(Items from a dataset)
(* ===== verification/MigrationRules.v ===== *)
(** * The migration tables stay sound

    What the statements of [Migrations] keep, together with those of the other
    services on the same tables, and what the commit of a migration does. *)
From Stdlib Require Import ZArith Lia.
From stdpp Require Import base gmap strings list fin_maps relations.
From coqutil Require Import Datatypes.RecordSettersUsingExistingGetters.
From S2P Require Import Prelude GoStrings GoSort Programs Strategy Capacity Servers ControlPlane Scheduler ClusterManager Migrations.
Import RecordSetNotations1.
#[local] Open Scope string_scope.
#[local] Open Scope list_scope.
#[local] Open Scope Z_scope.
#[local] Open Scope go_scope.

(** ** What the other services leave alone

    The nodes stay, and of an allocation only the server changes. *)
Record frame (db db' : Db) : Prop := {
  fr_nodes : db_nodes db' = db_nodes db;
  fr_allocations a : match db_allocations db !! a, db_allocations db' !! a with
                     | Some row, Some row' => al_ID row' = al_ID row /\ al_NodeID row' = al_NodeID row
                     | None, None => True
                     | _, _ => False
                     end
}.

Lemma frame_same db db' : db_nodes db' = db_nodes db -> db_allocations db' = db_allocations db -> frame db db'.
Proof. intros H1 H2. split; [done|]. intros a. rewrite H2. by destruct (db_allocations db !! a). Qed.

Lemma frame_refl db : frame db db.
Proof. by apply frame_same. Qed.

Lemma frame_trans db1 db2 db3 : frame db1 db2 -> frame db2 db3 -> frame db1 db3.
Proof.
  intros [H1 H2] [H3 H4]. split; [congruence|]. intros a. specialize (H2 a). specialize (H4 a).
  destruct (db_allocations db1 !! a), (db_allocations db2 !! a), (db_allocations db3 !! a); try done.
  destruct H2, H4. split; congruence.
Qed.

(** Rewriting the rows of the allocations one by one. *)
Lemma frame_fmap db db' (f : AllocationRow -> AllocationRow) : db_nodes db' = db_nodes db ->
  db_allocations db' = f <$> db_allocations db ->
  (forall a, al_ID (f a) = al_ID a /\ al_NodeID (f a) = al_NodeID a) -> frame db db'.
Proof.
  intros H1 H2 Hf. split; [done|]. intros a. rewrite H2, lookup_fmap. destruct (db_allocations db !! a); [apply Hf|done].
Qed.

Lemma assign_frame id l db : frame db (assign_allocations id l db).
Proof.
  split; [done|]. intros a. unfold assign_allocations. recs. generalize (db_allocations db) as m. intros m.
  induction l as [|b l IH]; cbn [foldr]; [by destruct (m !! a)|].
  destruct (decide (a = b)) as [->|Hne]; [rewrite lookup_alter_eq|by rewrite lookup_alter_ne].
  by destruct (m !! b), (foldr _ m l !! b).
Qed.

Lemma update_server_frame id f db : frame db (snd (update_server id f db)).
Proof. unfold update_server. destruct (db_servers db !! id); [by apply frame_same|apply frame_refl]. Qed.

Lemma change_server_frame id c entry db : frame db (snd (change_server id c entry db)).
Proof.
  destruct c; cbn [change_server];
    unfold SetServerSuspended, SetServerDesiredState, SetServerActualState, SetServerProvisioned,
      SetServerInstallState, MarkServerConfigSynced, MarkServerConfigSyncFailed;
    repeat (case_match; try apply frame_refl); rewrite ?entered_tables; apply update_server_frame.
Qed.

What the exercise asks:
Repeat the records above exactly, leaving none out.

Output of the exercise:
(* ===== verification/MigrationRules.v ===== *)
(** * The migration tables stay sound

    What the statements of [Migrations] keep, together with those of the other
    services on the same tables, and what the commit of a migration does. *)
From Stdlib Require Import ZArith Lia.
From stdpp Require Import base gmap strings list fin_maps relations.
From coqutil Require Import Datatypes.RecordSettersUsingExistingGetters.
From S2P Require Import Prelude GoStrings GoSort Programs Strategy Capacity Servers ControlPlane Scheduler ClusterManager Migrations.
Import RecordSetNotations1.
#[local] Open Scope string_scope.
#[local] Open Scope list_scope.
#[local] Open Scope Z_scope.
#[local] Open Scope go_scope.

(** ** What the other services leave alone

    The nodes stay, and of an allocation only the server changes. *)
Record frame (db db' : Db) : Prop := {
  fr_nodes : db_nodes db' = db_nodes db;
  fr_allocations a : match db_allocations db !! a, db_allocations db' !! a with
                     | Some row, Some row' => al_ID row' = al_ID row /\ al_NodeID row' = al_NodeID row
                     | None, None => True
                     | _, _ => False
                     end
}.

Lemma frame_same db db' : db_nodes db' = db_nodes db -> db_allocations db' = db_allocations db -> frame db db'.
Proof. intros H1 H2. split; [done|]. intros a. rewrite H2. by destruct (db_allocations db !! a). Qed.

Lemma frame_refl db : frame db db.
Proof. by apply frame_same. Qed.

Lemma frame_trans db1 db2 db3 : frame db1 db2 -> frame db2 db3 -> frame db1 db3.
Proof.
  intros [H1 H2] [H3 H4]. split; [congruence|]. intros a. specialize (H2 a). specialize (H4 a).
  destruct (db_allocations db1 !! a), (db_allocations db2 !! a), (db_allocations db3 !! a); try done.
  destruct H2, H4. split; congruence.
Qed.

(** Rewriting the rows of the allocations one by one. *)
Lemma frame_fmap db db' (f : AllocationRow -> AllocationRow) : db_nodes db' = db_nodes db ->
  db_allocations db' = f <$> db_allocations db ->
  (forall a, al_ID (f a) = al_ID a /\ al_NodeID (f a) = al_NodeID a) -> frame db db'.
Proof.
  intros H1 H2 Hf. split; [done|]. intros a. rewrite H2, lookup_fmap. destruct (db_allocations db !! a); [apply Hf|done].
Qed.

Lemma assign_frame id l db : frame db (assign_allocations id l db).
Proof.
  split; [done|]. intros a. unfold assign_allocations. recs. generalize (db_allocations db) as m. intros m.
  induction l as [|b l IH]; cbn [foldr]; [by destruct (m !! a)|].
  destruct (decide (a = b)) as [->|Hne]; [rewrite lookup_alter_eq|by rewrite lookup_alter_ne].
  by destruct (m !! b), (foldr _ m l !! b).
Qed.

Lemma update_server_frame id f db : frame db (snd (update_server id f db)).
Proof. unfold update_server. destruct (db_servers db !! id); [by apply frame_same|apply frame_refl]. Qed.

Lemma change_server_frame id c entry db : frame db (snd (change_server id c entry db)).
Proof.
  destruct c; cbn [change_server];
    unfold SetServerSuspended, SetServerDesiredState, SetServerActualState, SetServerProvisioned,
      SetServerInstallState, MarkServerConfigSynced, MarkServerConfigSyncFailed;
    repeat (case_match; try apply frame_refl); rewrite ?entered_tables; apply update_server_frame.
Qed.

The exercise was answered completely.